To be more concrete, I'll give an example where the same problem occurs. Suppose I have the a table of datapoints, which looks as follows:

Table1=Table[{x, y, 0}, {x, 0, 1, 1/10}, {y, 0, 1, 1/10}] // 
Flatten[#, 1] &;
Table2 = Select[Table1, #[[1]] != #[[2]] &];
data=Join[Table2, Table[{x, x, 1}, {x, 0, 1, 1/10}]];

Then I can make a ListDensityPlot with

ListDensityPlot[data, ColorFunction -> "TemperatureMap", PlotLegends -> Automatic]

which gives

.

This does not look so smooth because the lack of data points, but that's not the problem. Now, I know that my data should be symmetric, so I create a table which gives the same $z$ values for negative values of $x$:

data2 = SortBy[Join[Table[{data[[i]][[1]], data[[i]][[2]], data[[i]][[3]]},
{i, 1, Length[data]}], Table[{-data[[i]][[1]], data[[i]][[2]], data[[i]][[3]]}, 
{i, 1, Length[data]}]], {First, #[[2]]} &];

So basically, I just made a copy of my data, but reflected in the $y$-axis. However, if I now make a ListDensityPlot with

ListDensityPlot[data2, ColorFunction -> "TemperatureMap", PlotLegends -> Automatic]

it looks like this:

.

Somehow, the copied half of the data looks much smoother than the original data! Why?

To be specific, I have the following questions about this:

• Why is the left half of the second plot smooth, in contrast to the right part?
• Is there a way to make both parts as smooth as the left half is now? I tried InterpolationOrder, which didn't work.

What I further noticed is that when I define data2 as above, but without the SortBy command, the left part does not become smooth. Furthermore, when I add the command Mesh -> All to the second plot, I obtain this:

.

It seems as if the left half is smooth because there are diagonal lines going to the upper left rather than the upper right. I have no idea what these lines mean and why they are there though! However, I think if I might be able to solve my problem if I could make these lines go to the upper right and define data2 without SortBy...

I hope anyone can shed some light on this and explain me why Mathematica plots my data in this way. Thanks in advance.

EDIT:

One solution I found is taking the data from only the left part in the second figure, reflect this to the right part WITHOUT using SortBy and plotting it. Somehow the diagonal Mesh lines are reflected as well then. I have no idea why though, and why Mathematica seems to pick this preferred direction for interpolating in the first place.

Answer 1

This is due to the interpolation. If you turn off the interpolation by InterpolationOrder -> 0 you will see symmetric plot.

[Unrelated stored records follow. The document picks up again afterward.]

(* ===== verification/SbiExample.v ===== *)
(** * Concrete SBI libraries and a scripted NRF, for the witnesses *)

From S2P Require Import Prelude Async SccMap Convert TokenStore Http Network Config NgapMessages.
From S2P Require Import NgapContext NgapEngine NgapExample NrfClient App.

(** Instance ids and services are numbers; a location ends in one decimal digit. *)
#[export] Instance test_sbi : SbiModels := {|
  NfInstanceId := Z;
  default_nf_instance_id := 0;
  UuidError := unit;
  nf_instance_id_from_str s := match s with [d] => Ok (d - 48) | _ => Err () end;
  NfType := Z;
  NfTypeNrf := 1;
  NfTypeAmf := 2;
  ServiceName := Z;
  service_name_to_string s := decimal s;
  NamfComm := 11;
  NamfEvts := 12;
  NamfMt := 13;
  NamfLoc := 14;
  NnrfNfm := 21;
  UriScheme := unit;
  uri_scheme_to_string _ := ascii_bytes "http";
  SbiConversionError := unit;
  SemVer := Z;
  semver_major v := v;
  semver_to_string v := decimal v;
  ip_to_string _ := ascii_bytes "ip";
|}.

#[export] Instance test_profiles : ProfileModels := {|
  NfProfile1 := NfProfile1Unchecked;
  profile_try_from p := Ok p;
|}.

#[export] Instance test_defaults : SbiDefaults := {|
  default_semver := (0 : SemVer);
  default_uri_scheme := tt;
  default_guami := test_guami;
  default_sbi_plmn_id := MkSbiPlmnId [] [];
  default_sbi_snssai := MkSbiSnssai 0 None;
  default_uri := [];
|}.

(** URLs, bodies and headers are kept as they are written. *)
#[export] Instance test_headers : HeaderLib bytes Z := {
  header_name_from_str := Some;
  header_value_from_str := Some;
  json_to_string := Ok;
}.

#[export] Instance test_http : HttpLib bytes bytes Z := {
  set_path p u := u ++ [47] ++ p;
  open_query u := u;
  append_query q u := Ok (u ++ [63] ++ q);
  url_parse := Ok;
  url_join p u := Ok (u ++ p);
  urlencoded_to_string := Ok;
  set_query q u := u ++ [63] ++ q;
  build_uri := Ok;
  json_to_vec := Ok;
  qs_to_writer := Ok;
  header_fields v := SerStruct [(ascii_bytes "x_test", v)];
}.

#[export] Instance test_nrf : NrfModels (Method := Z) (Val := bytes) (E := Z) (Scope := bytes) := {|
  get_http_method _ := 0;
  get_path _ := [47; 112];
  formatx path id := Ok (path ++ [48 + id : Z]);
  heart_beat_timer _ := Some 30;
  custom_info_get _ _ := Some (Bool true);
  scope_from_str := Ok;
  profile_val _ := [1];
  token_req_val r := tr_scope r;
|}.

(** An NRF that counts what it is sent, registers under [assigned] and answers
    token requests with [tokens]. *)
Record TestNrf : Type := MkTestNrf {
  requests : nat;
  assigned : bytes;
  tokens : AccessTokenRequestResponse (Problem := Z) (AccessTokenErr := Z);
}.

Definition heard (e : TestNrf) : TestNrf := MkTestNrf (S (requests e)) (assigned e) (tokens e).

Definition test_profile : NfProfile1Unchecked :=
  MkNfProfile1Unchecked (0 : NfInstanceId) (2 : NfType) NfRegistered None [] [] [] [].

#[export] Instance test_client : HttpClient (Url := bytes) (Method := Z) (E := Z) (Problem := Z)
    (SearchResult := Z) (AccessTokenErr := Z) TestNrf := {|
  exchange_search _ e := Some (heard e, Ok (200, Search200 0));
  exchange_register _ e := Some (heard e, Ok (201, Register201 (test_profile : NfProfile1) (assigned e)));
  exchange_deregister _ e := Some (heard e, Ok (204, Deregister204));
  exchange_token _ e := Some (heard e, Ok (200, tokens e));
|}.

(** A listener is the connections that will come. *)
Definition TestListener : Type := list (Result ScriptedStream IoError).

#[export] Instance test_sockets : SctpSockets unit TestListener := {
  socket_new _ := Ok ();
  set_sctp_initmsg _ s := Ok s;
  set_nodelay _ s := Ok s;
  bind_from _ _ := Ok [Ok (ran_socket 1 [])];
}.

#[export] Instance test_libs : OmniPathLibs (Val := bytes) (E := Z) (Env := TestNrf)
    (Stream := ScriptedStream) (Listener := TestListener) := {|
  build_client := Ok (MkTestNrf 0 [104; 47; 55] (AccessToken200 (MkAccessTokenRsp [116] Bearer)));
  new_v4 n := (Z.of_nat n + 1 : NfInstanceId);
  incoming_of l := l;
  default_register_header := [97];
|}.

Notation test_tokens := (gmap (list (ServiceName (SbiModels := test_sbi))) (TokenState AccessTokenRsp)).
Notation test_client_store := (store test_tokens nat (client_state (Env := TestNrf))).
Notation test_process := (process (Env := TestNrf) (M := test_tokens) (N := nat) (Stream := ScriptedStream)
  (MG := gmap GlobalRanNodeId GnbContext) (MU := gmap Z nat)).

(** The client of an AMF. *)
Definition test_init : InitConfig (Url := bytes) (H := test_sbi) := MkInitConfig [104] NfTypeAmf.

(** A configuration with the given NGAP addresses. *)
Definition test_omnipath (ips : list IpAddr) : OmniPathConfig :=
  MkOmniPathConfig (MkInfo (1 : SemVer) [])
    (MkOmniPathInnerConfig [65; 77; 70] ips 38412 (test_guami, [])
      (cfg_support_tai_list (test_config tac_lower)) (cfg_plmn_support_list (test_config tac_lower))
      [[105]] [110] (MkSctpConfig 2 2 2 2))
    (MkLoggingConfig true [] false) (MkRuntimeConfig Multi)
    (MkSbi () (V4 0x7F000001) (V4 0x7F000001) 8000 (MkTls [] []) [11 : ServiceName]).

(** Before [initialize]. *)
Definition fresh_process : test_process :=
  MkProcess ∅ 0 None (NrfClient_new (MkTestNrf 0 [] (AccessToken400 0)))
    (MkWorld [] false (Associations_new, 1) scc_new ∅ 0 None []) 0.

data = Flatten[Table[{x, y, If[x == y, 1, 0]}, 
                     {x, 0, 1, 1/10}, {y, 0, 1, 1/10}], 1];
dataR = data;
dataL = data /. {x_, y_, z_} :> {-x, y, z};

data0 = Join[dataL,dataR]

ListDensityPlot[data0, ColorFunction -> "TemperatureMap", 
  PlotLegends -> Automatic, InterpolationOrder -> 0,AspectRatio->1/2]

The default interpolation for the density depends on the order of data. For example lets consider ascending and descending order of x for data.

data1 = Sort[dataR, #1[[1]] > #2[[1]] &];
data2 = Sort[dataR, #1[[1]] < #2[[1]] &];
ListDensityPlot[data1, ColorFunction -> "TemperatureMap", PlotLabel -> "data1"]
ListDensityPlot[data2, ColorFunction -> "TemperatureMap", PlotLabel -> "data2"]

So arranging your data properly will take care of the smoothing.

data1 = Sort[dataL, #1[[1]] > #2[[1]] &];
data2 = Sort[dataR, #1[[1]] < #2[[1]] &];
data0 = Join[data1, data2];
ListDensityPlot[data0, ColorFunction -> "TemperatureMap", 
              PlotLabel -> "Combined", AspectRatio -> 1/2]

Notice that I choose different ordering for left and right section.

Another (not so good) possible way could be using an interpolating function, like

f = Interpolation[data2 // Union];
DensityPlot[f[x, y], {x, -1, 1}, {y, 0, 1}, PlotRange -> All, 
 ColorFunction -> "TemperatureMap", PlotLegends -> Automatic]